--- Data provided Enclosed Below ---
(** * Medicine finder: proximity search and the client location store

    A shallow embedding of the two pieces of the repository that carry
    logic:

    - the zustand store [useLocationStore] (JavaScript): the tracked user
      location, [setLocation], [clearLocation], [getUserLocation] and the
      client-side haversine [getDistanceFrom];
    - the PL/pgSQL functions [calculate_distance] and
      [search_medicines_nearby] over the [medicines] and [stores] tables;
    - the triggers [update_store_rating()] (with the row level security
      policy of [stores] it runs under) and [handle_new_user()] (with the
      constraints of [profiles]);
    - the handlers of the notifications page ([markAsRead],
      [markAllAsRead], [deleteNotification], [clearAll], [formatTime]) and
      of the profile page ([handlePasswordChange], the path of an uploaded
      avatar).

    Numbers.  A JavaScript Number and an SQL DECIMAL / double precision
    value are both read as a real number ([R] of the Standard Library):
    the arithmetic of the two platforms is taken in its exact meaning, and
    the rounding of the machine formats is not part of this development.
    In one place the rounding can change more than the last digits of a
    result: a square root of a number that the rounding has brought below
    0, which is NaN in JavaScript and an error in PostgreSQL.  The
    haversine sum [a] can be rounded above 1 for two points nearly
    opposite on the globe, and below 0 for a latitude out of range.  What
    is proved of the computed distances is therefore stated for
    coordinates in range and, for the client, for points at most 20000 km
    apart, where [a] stays away from 1 (lemma [away_from_antipode]); a
    distance of 0 and the distances along a meridian do not need this.
    SQL NULL is [None]. *)

From Stdlib Require Import Reals Lra Lia ZArith List Bool Ascii String.
From Stdlib Require Import Sorting.Sorted Sorting.Permutation.
From Stdlib Require Import Machin DecimalString.
Import ListNotations.

Local Open Scope R_scope.

(** ** Platform functions *)

Module Platform.

(** Decidable comparisons of the two platforms, as booleans. *)
Definition Rleb (x y : R) : bool := if Rle_dec x y then true else false.
Definition Rltb (x y : R) : bool := if Rlt_dec x y then true else false.

(** The two-argument arctangent ([Math.atan2(y, x)] in JavaScript,
    [atan2(y, x)] in PostgreSQL): the angle of the point [(x, y)], in
    [(-PI, PI]], with the value 0 at the origin. *)
Definition atan2 (y x : R) : R :=
  if Rlt_dec 0 x then atan (y / x)
  else if Rlt_dec x 0 then
         if Rle_dec 0 y then atan (y / x) + PI else atan (y / x) - PI
  else if Rlt_dec 0 y then PI / 2
  else if Rlt_dec y 0 then - (PI / 2)
  else 0.

(** [Math.floor] and [Math.round]: the latter is the nearest integer, a
    tie going to the larger one, that is [floor (x + 1/2)]. *)
Definition Math_floor (x : R) : R := IZR (Int_part x).
Definition Math_round (x : R) : R := Math_floor (x + / 2).

End Platform.
Export Platform.

(** ** The client store (JavaScript) *)

Module LocationStore.

(** The object kept in [userLocation]: [getUserLocation] stores
    [{lat, lng, accuracy}], [setLocation] stores [{lat, lng}]. *)
Record Location : Type := mkLocation {
  lat : R;
  lng : R;
  accuracy : option R
}.

(** The data fields of the store; [None] is JavaScript's [null]. *)
Record State : Type := mkState {
  userLocation : option Location;
  locationError : option string;
  isLocating : bool
}.

(** The store as [create] builds it. *)
Definition initial : State :=
  {| userLocation := None; locationError := None; isLocating := false |}.

(** The argument of zustand's [set]: an object holding some of the
    fields.  A field that is absent is [None]; a field that is present
    holds its new value. *)
Record Partial : Type := mkPartial {
  set_userLocation : option (option Location);
  set_locationError : option (option string);
  set_isLocating : option bool
}.

Definition or_keep {A : Type} (new : option A) (old : A) : A :=
  match new with
  | Some v => v
  | None => old
  end.

(** [set(partial)]: the shallow merge of [partial] into the state. *)
Definition set (p : Partial) (st : State) : State :=
  {| userLocation := or_keep (set_userLocation p) (userLocation st);
     locationError := or_keep (set_locationError p) (locationError st);
     isLocating := or_keep (set_isLocating p) (isLocating st) |}.

(** [setLocation: (lat, lng) => set({ userLocation: { lat, lng },
    locationError: null })]. *)
Definition setLocation (lat lng : R) (st : State) : State :=
  set {| set_userLocation := Some (Some (mkLocation lat lng None));
         set_locationError := Some None;
         set_isLocating := None |} st.

(** [clearLocation: () => set({ userLocation: null, locationError: null })]. *)
Definition clearLocation (st : State) : State :=
  set {| set_userLocation := Some None;
         set_locationError := Some None;
         set_isLocating := None |} st.

(** [const toRad = (deg) => deg * (Math.PI / 180)]. *)
Definition toRad (deg : R) : R := deg * (PI / 180).

(** [getDistanceFrom: (lat, lng) => ...]: [None] is the [null] returned
    when no location is known.  The Earth's radius, [R] in the source, is
    [R_km] here ([R] names the real numbers).

    In exact arithmetic [a] lies between 0 and 1 and both square roots
    are taken of a number that is not negative.  In binary64 the sum [a]
    can come out above 1 when the two points are nearly opposite on the
    globe (from (12, 77) to (-12, -103) it is 1.0000000000000002), and
    below 0 when a latitude is outside [-90, 90]; [Math.sqrt] is then
    NaN, and so is the result.  What is proved of the value returned,
    other than at a distance of 0 or along a meridian, is stated for
    coordinates in range that are at most 20000 km apart. *)
Definition getDistanceFrom (st : State) (lat lng : R) : option R :=
  match userLocation st with
  | None => None
  | Some userLocation =>
      let R_km := 6371 in
      let dLat := toRad (lat - userLocation.(LocationStore.lat)) in
      let dLon := toRad (lng - userLocation.(LocationStore.lng)) in
      let a :=
        sin (dLat / 2) * sin (dLat / 2) +
        cos (toRad userLocation.(LocationStore.lat)) *
          cos (toRad lat) *
          sin (dLon / 2) *
          sin (dLon / 2) in
      let c := 2 * atan2 (sqrt a) (sqrt (1 - a)) in
      Some (Math_round (R_km * c * 100) / 100)
  end.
--- End of Enclosed Data provided ---
**What to produce**
Since only part of the listing is wanted, copy exactly the lines from the one holding "let dLon := toRad" to the one holding "sin (dLon / 2) in", both included.

**Solved exercise**
      let dLon := toRad (lng - userLocation.(LocationStore.lng)) in
      let a :=
        sin (dLat / 2) * sin (dLat / 2) +
        cos (toRad userLocation.(LocationStore.lat)) *
          cos (toRad lat) *
          sin (dLon / 2) *
          sin (dLon / 2) in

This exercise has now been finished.